** Data follows **

Lemma yields_any {A} I (f : A → Looking bool) p l :
  (∀ x, x ∈ l → yields I (f x) (p x)) → yields I (any_of f l) (existsb p l).
Proof.
  induction l as [|x l IH]; intros Hf; cbn [any_of existsb]; [apply yields_ret|].
  eapply yields_bind; [apply Hf; left|]. destruct (p x); cbn [orb]; [apply yields_ret|].
  apply IH. intros y Hy. apply Hf. by right.
Qed.

Lemma existsb_ext_in {A} (p q : A → bool) l : (∀ x, x ∈ l → p x = q x) → existsb p l = existsb q l.
Proof.
  induction l as [|x l IH]; intros Hpq; [done|]. cbn [existsb]. rewrite (Hpq x) by left. f_equal.
  apply IH. intros y Hy. apply Hpq. by right.
Qed.

(** The questions of [Facts], asked of a store. *)
Record StoreFacts := mkStoreFacts {
  ask_delegation : string → Looking (option Delegation);
  ask_is_root : string → string → Looking bool;
  ask_revoked_before : string → string → Looking bool;
  ask_nonce_used_before : string → string → Looking bool
}.

Section verdicts.
Context `{NumberApi}.
Context (canonical_hash : Item → string) (json_to_string : Value → string).
Context (decode : string → option (list ascii)).
Context (ed25519 p256 : list ascii → list ascii → list ascii → bool).
Context (grant_from_fields : Value → option KeyGrant).

(** ** [judge], asking a store *)

Section asking.
Context (F : StoreFacts).

Fixpoint ask_chain (claim : Judged) (family : Family) (index : nat) (principal key : string)
    (chain : list string) : Looking Verdict :=
  match chain with
  | [] => mret (Invalid "the chain does not reach a node")
  | id :: rest =>
      answer ← ask_delegation F id;
      match answer with
      | None => mret (Held ("delegation " +:+ id +:+ " has not arrived"))
      | Some d =>
          let grant := dl_grant d in
          if negb (str_eqb (dl_subject d) principal) || negb (str_eqb (kg_key grant) key)
          then mret (Invalid ("delegation " +:+ id +:+ " does not grant the key the chain needs"))
          else if (index =? 0) && (negb (str_eqb (jd_kind claim) KEY_GRANTED)
                                   && negb (signs_with family (kg_role grant)))
          then mret (Invalid ("a " +:+ Role_debug (kg_role grant) +:+ " key does not sign claims"))
          else if negb (index =? 0) && negb (bool_decide (kg_role grant = RoleRoot))
          then mret (Invalid ("delegation " +:+ id +:+ " cannot issue keys"))
          else
            revoked ← ask_revoked_before F principal key;
            if revoked : bool
            then mret (Invalid ("the key of `" +:+ principal +:+ "` in the chain was revoked"))
            else match dl_verdict d with
            | Held reason => mret (Held reason)
            | Unsigned => mret (Invalid ("delegation " +:+ id +:+ " is unsigned"))
            | Invalid reason => mret (Invalid ("delegation " +:+ id +:+ " is invalid: " +:+ reason))
            | Verified =>
                if bool_decide (Family_of (kg_issuer grant) = Some Node)
                then if bool_decide (rest = []) then mret Verified
                     else mret (Invalid "the chain goes on past a node")
                else ask_chain claim family (S index) (kg_issuer grant) (kg_issuer_key grant) rest
            end
      end
  end.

** End of Data **

(Task brief): All that is wanted is the run of lines from the start of the data through the line containing "family (kg_role grant)))", copied word for word.

(Your solution):
Lemma yields_any {A} I (f : A → Looking bool) p l :
  (∀ x, x ∈ l → yields I (f x) (p x)) → yields I (any_of f l) (existsb p l).
Proof.
  induction l as [|x l IH]; intros Hf; cbn [any_of existsb]; [apply yields_ret|].
  eapply yields_bind; [apply Hf; left|]. destruct (p x); cbn [orb]; [apply yields_ret|].
  apply IH. intros y Hy. apply Hf. by right.
Qed.

Lemma existsb_ext_in {A} (p q : A → bool) l : (∀ x, x ∈ l → p x = q x) → existsb p l = existsb q l.
Proof.
  induction l as [|x l IH]; intros Hpq; [done|]. cbn [existsb]. rewrite (Hpq x) by left. f_equal.
  apply IH. intros y Hy. apply Hpq. by right.
Qed.

(** The questions of [Facts], asked of a store. *)
Record StoreFacts := mkStoreFacts {
  ask_delegation : string → Looking (option Delegation);
  ask_is_root : string → string → Looking bool;
  ask_revoked_before : string → string → Looking bool;
  ask_nonce_used_before : string → string → Looking bool
}.

Section verdicts.
Context `{NumberApi}.
Context (canonical_hash : Item → string) (json_to_string : Value → string).
Context (decode : string → option (list ascii)).
Context (ed25519 p256 : list ascii → list ascii → list ascii → bool).
Context (grant_from_fields : Value → option KeyGrant).

(** ** [judge], asking a store *)

Section asking.
Context (F : StoreFacts).

Fixpoint ask_chain (claim : Judged) (family : Family) (index : nat) (principal key : string)
    (chain : list string) : Looking Verdict :=
  match chain with
  | [] => mret (Invalid "the chain does not reach a node")
  | id :: rest =>
      answer ← ask_delegation F id;
      match answer with
      | None => mret (Held ("delegation " +:+ id +:+ " has not arrived"))
      | Some d =>
          let grant := dl_grant d in
          if negb (str_eqb (dl_subject d) principal) || negb (str_eqb (kg_key grant) key)
          then mret (Invalid ("delegation " +:+ id +:+ " does not grant the key the chain needs"))
          else if (index =? 0) && (negb (str_eqb (jd_kind claim) KEY_GRANTED)
                                   && negb (signs_with family (kg_role grant)))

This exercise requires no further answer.